One of the hopes for the hosting of the opening stages of this year’s Tour de France is that it will stimulate people’s interest so that they take-up cycling themselves.  Part of the argument is that we will be inspired by the superhuman feats of these outstanding athletes.  As one of our former PhD researchers (now Dr), Kate Hughes, pointed out in her thesis, not many are likely to feel that is something they can emulate.  Most of us do little more than use our bikes to get around the town or city we live in.

The reasons normally given for encouraging people to ride are that: it improves a person’s health (apart from accidents); it does not pollute the environment; and it reduces congestion.  Exhortations for people to cycle rather than use a car for short journeys presume that people have the necessary skills to ride a bike, can afford one and have somewhere safe to keep it.

Almost all training is directed towards children.  The normal assumption seems to be that adults will have learnt when they were younger, and famously ‘you never forget how to ride a bike.  Well some never learnt and many more lack the confidence to get back on a bike.  When we conducted the evaluation of the Cycling and Health Innovation Pilot Project (CHiPPS), which provided cycle training for older adults in Nottingham and Northamptonshire, questionnaires were completed at the outset, at the end of their training, three months later and again after a year.  These were supplemented by a mix of one-to-one interviews and focus groups.

Most of those taking part had not learned to ride when they were younger; others had but lacked confidence.  Consequently, other provision was too advanced.
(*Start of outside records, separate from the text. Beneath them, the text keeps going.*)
(* ===== verification/Hex.v ===== *)
(** * Hexadecimal digits

    What [{:x}] and [{:X}] print and [char::to_digit] in base 16 reads, shared by
    the code that spells bytes in hexadecimal. *)

From S2P Require Import Prelude Text.

#[local] Open Scope string_scope.
#[local] Open Scope Z_scope.

(** A digit as [{:x}] prints it, and as [{:X}] does. *)
Definition hex_digit (n : Z) : ascii := char (if n <? 10 then 48 + n else 87 + n).
Definition upper_hex_digit (n : Z) : ascii := char (if n <? 10 then 48 + n else 55 + n).

(** [char::to_digit] in base 16. *)
Definition to_digit (a : ascii) : option Z :=
  if is_ascii_digit a then Some (code a - 48)
  else if in_range 97 102 (code a) then Some (code a - 87)
  else if in_range 65 70 (code a) then Some (code a - 55)
  else None.

(** [from_str_radix] of an unsigned integer below [bound]: a plus may precede the
    digits. *)
Fixpoint radix_digits (radix bound acc : Z) (s : string) : option Z :=
  match s with
  | EmptyString => Some acc
  | String a s =>
      match to_digit a with
      | Some d =>
          let n := acc * radix + d in
          if (d <? radix) && (n <? bound) then radix_digits radix bound n s else None
      | None => None
      end
  end.

Definition from_str_radix (radix bound : Z) (s : string) : option Z :=
  match s with
  | EmptyString => None
  | String a EmptyString => if Ascii.eqb a "+" then None else radix_digits radix bound 0 s
  | String a rest => radix_digits radix bound 0 (if Ascii.eqb a "+" then rest else s)
  end.

(** A property of the sixteen digits, by trying them. *)
Lemma all_digits (P : Z -> bool) n : forallb P (seqZ 0 16) = true -> 0 <= n < 16 -> P n = true.
Proof.
  intros Hall Hn. eapply (proj1 (forallb_forall _ _) Hall n). apply list_elem_of_In, elem_of_seqZ. lia.
Qed.

Lemma to_digit_hex n : 0 <= n < 16 -> to_digit (hex_digit n) = Some n /\ to_digit (upper_hex_digit n) = Some n.
Proof.
  intros Hn.
  pose proof (all_digits (fun n => match to_digit (hex_digit n), to_digit (upper_hex_digit n) with
    | Some m, Some m' => (m =? n) && (m' =? n) | _, _ => false end) n ltac:(vm_compute; reflexivity) Hn) as H.
  cbn beta in H. destruct (to_digit (hex_digit n)), (to_digit (upper_hex_digit n)); try done.
  by apply andb_true_iff in H as [->%Z.eqb_eq ->%Z.eqb_eq].
Qed.

(** The two digits of a byte. *)
Lemma byte_digits a : 0 <= code a / 16 < 16 /\ 0 <= code a mod 16 < 16 /\ code a / 16 * 16 + code a mod 16 = code a.
Proof.
  pose proof (code_range a) as Ha. pose proof (Z.div_mod (code a) 16 ltac:(lia)).
  split_and!; [apply Z.div_pos; lia|apply Z.div_lt_upper_bound; lia|apply Z.mod_pos_bound; lia..|lia].
Qed.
CHiPPS filled a gap by providing something very basic through one-to-one training, group rides / led rides, mentors and repair workshops.

Jonathan Long with a bike

One of the big issues is what happens when once participants graduate from the scheme.  People’s confidence in riding had certainly increased, and the time they spent cycling was greatest three months after finishing the training.  It then declined, though after 12 months it was still significantly greater than at the outset.  There was an obvious problem with progression as there were no casually recreational clubs for them to become a part of; most cycle clubs require riders to go faster and further than graduates of these projects could manage.

Overall the health return was probably not that great.  Levels of physical activity did increase, but not greatly.  On the other hand there were many heartening accounts like the man who attributed getting his alcohol problem under control to having found an interest in cycling.

We suggested that if the goal is to get people cycling more there are a number of questions that need to be considered on the way to changing behaviour:

  • What can be done to get people’s attention?

  • Having got their attention how can they be persuaded that cycling might be for them?

  • What will it take to get them actually cycling?

  • How can they be encouraged to make it part of their ‘normal everyday lives’?

  • What will it take for them to carry on cycling at the end of the training?

Hosting Le Grand Depart has secured the first.  Whether the programme of surrounding events will secure the second remains to be seen, but a lot more is needed to secure the other three stages and change the nature of our transport, never mind sport, culture.